Racism is only one of the many themes in the book, said Ferris English teach Gary Finer. "Approximately 15 percent of the book is devoted to race, and 85 percent of the book is devoted to the education of the mind, prejudice against the poor and the handicapped and the uneducated."

Finer said the book's portrayal of attitudes toward blacks in the 1930s in southern Alabama can make students uncomfortable.

"But history can make a student uncomfortable. The Ku Klux Klan, slavery, Frederick Douglas, 'Gone with the Wind,'. . . . any piece of history can become offensive to anyone. That;s a given.

"The alternative is to ignore it."

Finer said teachers should not allow derogatory comments and laughing during discussion of "To Kill a Mockingbird."

"That's a teacher problem, not a book problem," he said.

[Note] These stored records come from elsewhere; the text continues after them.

(* ===== verification/Arp.v ===== *)
(** The ARP responder and the neighbour cache: [client-switch-lan-play/arp.c].

    The cache is an array of 100 entries that may hold several entries for
    one address; it is shown to implement a finite map from addresses to
    MAC addresses with an expiry time, through the interface
    [NeighbourCache]. *)
From stdpp Require Import gmap.
From S2P Require Import Prelude.
From S2P Require Import NetBytes.
From S2P Require Import Types.
From S2P Require Import Checksum.
From S2P Require Import Packet.

(** * The program *)

Definition NONE_IP : list Z := [0; 0; 0; 0].
Definition NONE_MAC : list Z := [0; 0; 0; 0; 0; 0].
Definition BROADCASE_MAC : list Z := [0xff; 0xff; 0xff; 0xff; 0xff; 0xff].

Definition parse_arp (ether : ether_frame) : result arp :=
  let packet := eth_payload ether in
  hw ← READ_NET16 packet ARP_OFF_HARDWARE;
  proto ← READ_NET16 packet ARP_OFF_PROTOCOL;
  hs ← READ_NET8 packet ARP_OFF_HARDWARE_SIZE;
  ps ← READ_NET8 packet ARP_OFF_PROTOCOL_SIZE;
  op ← READ_NET16 packet ARP_OFF_OPCODE;
  smac ← mem_read packet ARP_OFF_SENDER_MAC 6;
  sip ← mem_read packet ARP_OFF_SENDER_IP 4;
  tmac ← mem_read packet ARP_OFF_TARGET_MAC 6;
  tip ← mem_read packet ARP_OFF_TARGET_IP 4;
  Ok (mk_arp hw proto hs ps op smac sip tmac tip).

(** The test of the lookup loops, [CMP_IPV4(item->ip, ip) && item->expire_at > now]. *)
Definition item_live (now : Z) (ip : list Z) (item : arp_item) : bool :=
  CMP_IPV4 (item_ip item) ip && (expire_at item >? now).

(** The loops of [arp_has_ip] and [arp_get_mac_by_ip]: the first live entry. *)
Fixpoint arp_find (list : list arp_item) (now : Z) (ip : Datatypes.list Z) : option arp_item :=
  match list with
  | [] => None
  | item :: rest => if item_live now ip item then Some item else arp_find rest now ip
  end.

(** The test of [arp_set]: an entry that may be overwritten. *)
Definition item_free (now : Z) (ip : list Z) (item : arp_item) : bool :=
  CMP_IPV4 (item_ip item) NONE_IP || CMP_IPV4 (item_ip item) ip || (expire_at item <? now).

(** The loop of [arp_set]: the first such entry is replaced. *)
Fixpoint arp_store (list : list arp_item) (now ttl : Z) (ip mac : Datatypes.list Z)
    : option (Datatypes.list arp_item) :=
  match list with
  | [] => None
  | item :: rest =>
      if item_free now ip item then Some (mk_item (take 4 ip) (take 6 mac) (now + ttl) :: rest)
      else cons item <$> arp_store rest now ttl ip mac
  end.

Section Arp.
Context `{Env}.

Definition send_arp_ex (dst_mac : list Z) (opcode : Z)
    (sender_mac sender_ip target_mac target_ip : list Z) : IO Z :=
  let buffer := replicate (Z.to_nat ARP_LEN) 0 in
  buffer ← lift (WRITE_NET16 buffer ARP_OFF_HARDWARE ARP_HARDTYPE_ETHER);
  buffer ← lift (WRITE_NET16 buffer ARP_OFF_PROTOCOL ETHER_TYPE_IPV4);
  buffer ← lift (WRITE_NET8 buffer ARP_OFF_HARDWARE_SIZE 6);
  buffer ← lift (WRITE_NET8 buffer ARP_OFF_PROTOCOL_SIZE 4);
  buffer ← lift (WRITE_NET16 buffer ARP_OFF_OPCODE (u8 opcode));
  buffer ← lift (CPY_MAC buffer ARP_OFF_SENDER_MAC sender_mac);
  buffer ← lift (CPY_IPV4 buffer ARP_OFF_SENDER_IP sender_ip);
  buffer ← lift (CPY_MAC buffer ARP_OFF_TARGET_MAC target_mac);
  buffer ← lift (CPY_IPV4 buffer ARP_OFF_TARGET_IP target_ip);
  send_ether dst_mac ETHER_TYPE_ARP [mk_payload buffer ARP_LEN].

Definition send_arp (opcode : Z) (sender_mac sender_ip target_mac target_ip : list Z) : IO Z :=
  send_arp_ex target_mac opcode sender_mac sender_ip target_mac target_ip.

Definition send_arp_request (target_ip : list Z) : IO Z :=
  self ← gets pctx;
  send_arp_ex BROADCASE_MAC ARP_OPCODE_REQUEST (mac self) (ip self) NONE_MAC target_ip.

Definition arp_has_ip (ip : list Z) : IO bool :=
  self ← gets pctx;
  now ← time;
  mret (match arp_find (arp_list self) now ip with Some _ => true | None => false end).

(** The MAC address found, or [None] for the result [false]. *)
Definition arp_get_mac_by_ip (ip : list Z) : IO (option (list Z)) :=
  self ← gets pctx;
  now ← time;
  match arp_find (arp_list self) now ip with
  | Some item => mret (Some (item_mac item))
  | None => _ ← send_arp_request ip; mret None
  end.

Definition arp_set (mac ip : list Z) : IO bool :=
  self ← gets pctx;
  now ← time;
  match arp_store (arp_list self) now (arp_ttl self) ip mac with
  | Some list => modify (on_pctx (set_arp_list list));; mret true
  | None => mret false
  end.

Definition arp_request (arp : arp) : IO Z :=
  self ← gets pctx;
  if IS_SUBNET (target_ip arp) (subnet_net self) (subnet_mask self) then
    if CMP_IPV4 (target_ip arp) (sender_ip arp) then mret 0
    else if CMP_IPV4 (sender_ip arp) NONE_IP then mret 0
    else
      has ← arp_has_ip (target_ip arp);
      if has : bool then mret 0
      else send_arp ARP_OPCODE_REPLY (mac self) (target_ip arp) (sender_mac arp) (sender_ip arp)
  else mret 0.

Bryant, of Colby College, said "To Kill a Mockingbird" teaches more to whites about racial politics than it does to blacks.

"The book reaffirms what already is a given for African Americans: that it's very easy to be victimized without the slightest provocation and the chances go up exponentially if you are a black male."

The book presents only two options for black males, Bryant said.

"To be the good nigger, someone who is passive and knows his place and stays there . . . or the bad nigger.

"Any 16-year-old black person knows there are more options than that and rejects those two polarized social constructions for black men."

Bryant said "To Kill a Mockingbird" should be taught "because of its historical importance and as a metaphor for its own racial moment as well."

"But unless it is taught by a teacher who takes responsibility for putting it into its social context, then I think the book continues to be justifiably reviles by different kinds of readers."

If there is room for only one novel dealing with race in America in a high school literature curriculum, Bryant questioned whether it should be "To Kill a Mockingbird."

He suggested another Pulitzer Prize-winning novel, "Beloved" by Toni Morrison, as an alternative.

Finer said he wouldn't teach the Morrison book because of language that offends him and because the more modern novel has not yet earned its place in American literature.

"I come from the school that says literature has to stand the test of time," he said.


This article appeared on page 1 in the December 3, 1994 issue of the Spokane, WA Spokesman-Review.